Seguono le sale dedicate agli artisti dell’Arte Povera, in cui sono presentate opere di Pierpaolo Calzolari, Luciano Fabro, Mario e Marisa Merz, Giulio Paolini, Michelangelo Pistoletto, Gilberto Zorio e la mostra personale di Jannis Kounellis con cui, nel 1969, Amelio inaugurò la nuova sede della galleria in Piazza dei Martiri.
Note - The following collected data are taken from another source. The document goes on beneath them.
(** [process_method] is only reached behind [is_valid_method], so on a
    [FunctionDef]; any other node has no attribute [args]. *)
Definition process_method (method : node) (method_name : string)
  : result method_record :=
  match method with
  | FunctionDefNode method =>
      method_params ← get_params method;
      let method_signature := method_name +:+ "(" +:+ method_params +:+ ")" in
      let method_doc := doc_of method in
      let method_decorators := get_decorators method in
      Ok (method_name, method_signature, method_doc, method_decorators)
  | _ => Raise (Exception AttributeError "object has no attribute 'args'")
  end.

Definition is_valid_method (method : node) (method_name : string) : bool :=
  isinstance_FunctionDef method && is_public_symbol method_name.

(** The list comprehension of [process_class]. *)
Fixpoint process_methods (items : list (string * node))
  : result (list method_record) :=
  match items with
  | [] => Ok []
  | (method_name, method) :: items =>
      if is_valid_method method method_name then
        m ← process_method method method_name;
        ms ← process_methods items;
        Ok (m :: ms)
      else process_methods items
  end.

Definition process_class (cls : ClassDef) (name : string)
    (include_no_docstring : bool) : result symbol :=
  let class_doc := doc_of cls in
  let class_decorators := get_decorators cls in
  methods ← process_methods (cls_items cls);
  Ok (ClassSymbol name class_doc class_decorators methods).

(** The body of the [try] of [get_public_symbols], for one binding. *)
Definition process_symbol (obj : node) (name : string)
    (include_no_docstring : bool) (symbols : list symbol)
  : result (list symbol) :=
  match obj with
  | FunctionDefNode obj =>
      symbol ← process_function obj name include_no_docstring;
      match symbol with
      | Some symbol => Ok (symbols ++ [symbol])
      | None => Ok symbols
      end
  | ClassDefNode obj =>
      symbol ← process_class obj name include_no_docstring;
      Ok (symbols ++ [symbol])
  | OtherNode => Ok symbols
  end.

(** The [for] loop of [get_public_symbols] over [module.items()]. *)
Fixpoint get_public_symbols_loop (items : list (string * node))
    (include_no_docstring : bool) (symbols : list symbol)
  : result (list symbol) :=
  match items with
  | [] => Ok symbols
  | (name, obj) :: items =>
      if is_public_symbol name then
        symbols ← try_except
                    (process_symbol obj name include_no_docstring symbols)
                    (log_error name);
        get_public_symbols_loop items include_no_docstring symbols
      else get_public_symbols_loop items include_no_docstring symbols
  end.

Definition get_public_symbols (module : Module_)
    (include_no_docstring : bool) : result (list symbol) :=
  get_public_symbols_loop (mod_items module) include_no_docstring [].

(** ** The dead-code formatter

    [format_symbol] is called nowhere; it handles an absent decorator list
    differently from the writer below. *)

(** [' '.join(f'@{d}' for d in decorators)] *)
Definition decorator_str (decorators : list string) : string :=
  Py.join " " ((fun d => "@" +:+ d) <$> decorators).

Definition format_symbol (name signature doc : string)
    (decorators : option (list string)) (is_method : bool) : result string :=
  params ← (if Py.contains "(" signature then
              rest ← getitem (Py.split1 "(" signature) 1;
              getitem (Py.rsplit1 ")" rest) 0
            else Ok "");
  let decorator_str :=
    match decorators with
    | Some ((_ :: _) as decorators) => decorator_str decorators +:+ " "
    | _ => ""
    end in
  let formatted :=
    if is_method
    then "- `" +:+ decorator_str +:+ name +:+ "(" +:+ params +:+ ")`" +:+ Py.nl
    else "- `" +:+ decorator_str +:+ "def " +:+ name
         +:+ "(" +:+ params +:+ ")`" +:+ Py.nl in
  if Py.truthy doc then
    let doc_lines := Py.split "010" (Py.strip doc) in
    Ok (formatted +:+ "    " +:+ Py.join (Py.nl +:+ "    ") doc_lines +:+ Py.nl)
  else Ok formatted.

(** ** The world: files and standard output *)

Record world := World {
  fs : gmap string string;   (* path to content *)
  stdout : list string       (* printed lines, oldest first *)
}.

(** What the run takes from its collaborators. *)
Record package := { pkg_name : string; pkg_path : option (list string) }.

Record environment := {
  open_error : string -> option exception;   (* [None]: the path can be opened *)
  import_module : string -> result package;
  (* [pkgutil.walk_packages(path, prefix)]: the module names it yields
     and, if the import of a sub-package breaks, the exception it raises
     when asked for the next one *)
  walk_packages : list string -> string -> list string * option exception;
  ast_from_module_name : string -> result Module_
}.

(** Statements that read and write the world and may raise; the world
    reached when an exception is raised is kept. *)
Definition M (A : Type) : Type := world -> result A * world.

#[global] Instance M_ret : MRet M := fun _ a w => (Ok a, w).
#[global] Instance M_bind : MBind M := fun _ _ k m w =>
  match m w with
  | (Ok a, w') => k a w'
  | (Raise e, w') => (Raise e, w')
  end.

Definition lift {A} (r : result A) : M A := fun w => (r, w).
Definition raise {A} (e : exception) : M A := fun w => (Raise e, w).

(** [try: body  except Exception as e: handler(e)] *)
Definition try_except_M {A} (body : M A) (handler : exception -> M A) : M A :=
  fun w =>
    match body w with
    | (Ok a, w') => (Ok a, w')
    | (Raise e, w') => handler e w'
    end.

(** [print(line)] *)
Definition print (line : string) : M unit :=
  fun w => (Ok (), World (fs w) (stdout w ++ [line])).

(** [open(path, 'w')]: creates or truncates; the handle is the path. *)
Definition open_w (env : environment) (path : string) : M string :=
  fun w =>
    match open_error env path with
    | None => (Ok path, World (<[path := ""]> (fs w)) (stdout w))
    | Some e => (Raise e, w)
    end.

(** [f.write(text)] *)
Definition write (f : string) (text : string) : M unit :=
  fun w => (Ok (), World (alter (fun c => c +:+ text) f (fs w)) (stdout w)).

(** [for x in l: body(x)] *)
Fixpoint for_each {A} (l : list A) (body : A -> M unit) : M unit :=
  match l with
  | [] => mret ()
  | x :: l => body x;; for_each l body
  end.

(** [for x in g: body(x)] over a generator [g]: the body runs on what [g]
    yields, then the exception that ends [g], if any, is raised. *)
Definition for_each_yielded {A} (g : list A * option exception)
    (body : A -> M unit) : M unit :=
  for_each g.1 body;;
  match g.2 with
  | Some e => raise e
  | None => mret ()
  end.

(** ** The writer *)

Definition write_method (f : string) (m : method_record) : M unit :=
  let '(method_name, method_signature, method_doc, method_decorators) := m in
  let method_decorator_str := decorator_str method_decorators in
  write f ("    - `" +:+ method_decorator_str +:+ " def "
           +:+ method_signature +:+ "`" +:+ Py.nl);;
  if Py.truthy method_doc
  then write f ("        " +:+ Py.strip method_doc +:+ Py.nl +:+ Py.nl)
  else mret ().

Definition write_symbol (f : string) (symbol : symbol) : M unit :=
  match symbol with
  | FunctionSymbol name signature doc decorators =>
      let decorator_str := decorator_str decorators in
      write f ("- `" +:+ decorator_str +:+ " def " +:+ signature +:+ "`"
               +:+ Py.nl);;
      if Py.truthy doc
      then write f ("    " +:+ Py.strip doc +:+ Py.nl +:+ Py.nl)
      else mret ()
  | ClassSymbol name class_doc class_decorators methods =>
      let decorator_str := decorator_str class_decorators in
      write f ("- `" +:+ decorator_str +:+ " class " +:+ name +:+ "`"
               +:+ Py.nl);;
      (if Py.truthy class_doc
       then write f ("    " +:+ Py.strip class_doc +:+ Py.nl +:+ Py.nl)
       else mret ());;
      for_each methods (write_method f)
  end.

(** The body of the [try] of the module loop. *)
Definition process_module_body (env : environment) (f : string)
    (module_name : string) (include_no_docstring : bool) : M unit :=
  print ("Processing module: " +:+ module_name);;
  module ← lift (ast_from_module_name env module_name);
  symbols ← lift (get_public_symbols module include_no_docstring);
  match symbols with
  | _ :: _ =>
      write f ("## " +:+ module_name +:+ Py.nl +:+ Py.nl);;
      let module_doc := doc_of module in
      (if Py.truthy module_doc
       then write f ("> " +:+ Py.join (Py.nl +:+ "> ")
                                (Py.split "010" (Py.strip module_doc))
                     +:+ Py.nl +:+ Py.nl)
       else mret ());;
      for_each symbols (write_symbol f)
  | [] => print ("No public symbols found in " +:+ module_name)
  end.

(** One turn of the module loop: the [try] and its [except]. *)
Definition process_module (env : environment) (f : string)
    (module_name : string) (include_no_docstring : bool) : M unit :=
  try_except_M (process_module_body env f module_name include_no_docstring)
    (fun e => raise (Exception RuntimeError
                       ("Error processing " +:+ module_name +:+ ": "
                        +:+ str e))).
Seguono le opere e i documenti dedicati alla “Nuova Creatività nel Mezzogiorno” (1980): Vito Acconci, Lea Lublin, Charlemagne Palestine, Gruppo XX, Falso Movimento e Teatro Studio di Caserta, le ricerche concettuali (opere su carta di James Lee Byars, opere di Daniel Buren e Dan Graham), fino alle sale dedicate alla Pop Art di Andy Warhol e alla “scultura sociale” di Joseph Beuys (Fate Presto, 1982, di Warhol – ispirato alla copertina del “Mattino” del 26 novembre 1980 – e Terremoto in Palazzo, 1981, di Beuys).

La seconda parte del percorso espositivo è dedicata agli anni ’80 ed esibisce opere di artisti quali Francesco Clemente, Mimmo Paladino, Nicola De Maria, di Nino Longobardi, Luigi Ontani, Ernesto Tatafiore, accanto alle opere di Tony Cragg, Robert Rauschenberg, Gerard Richter e Cy Twombly. Chiude il percorso espositivo al terzo piano una selezione di opere fotografiche e filmiche di Bernd e Hilla Becher, Fabio Donato, General Idea, Gilbert & George, David Hockney, Mimmo Jodice, Wilhem Von Gloeden e un’ampia sala di documentazione che comprende il ritratto di Amelio di Mario Schifano.

 

Nella foto: Andy Warhol, “Lucio Amelio”, fotografia colorata e serigrafata, 1975.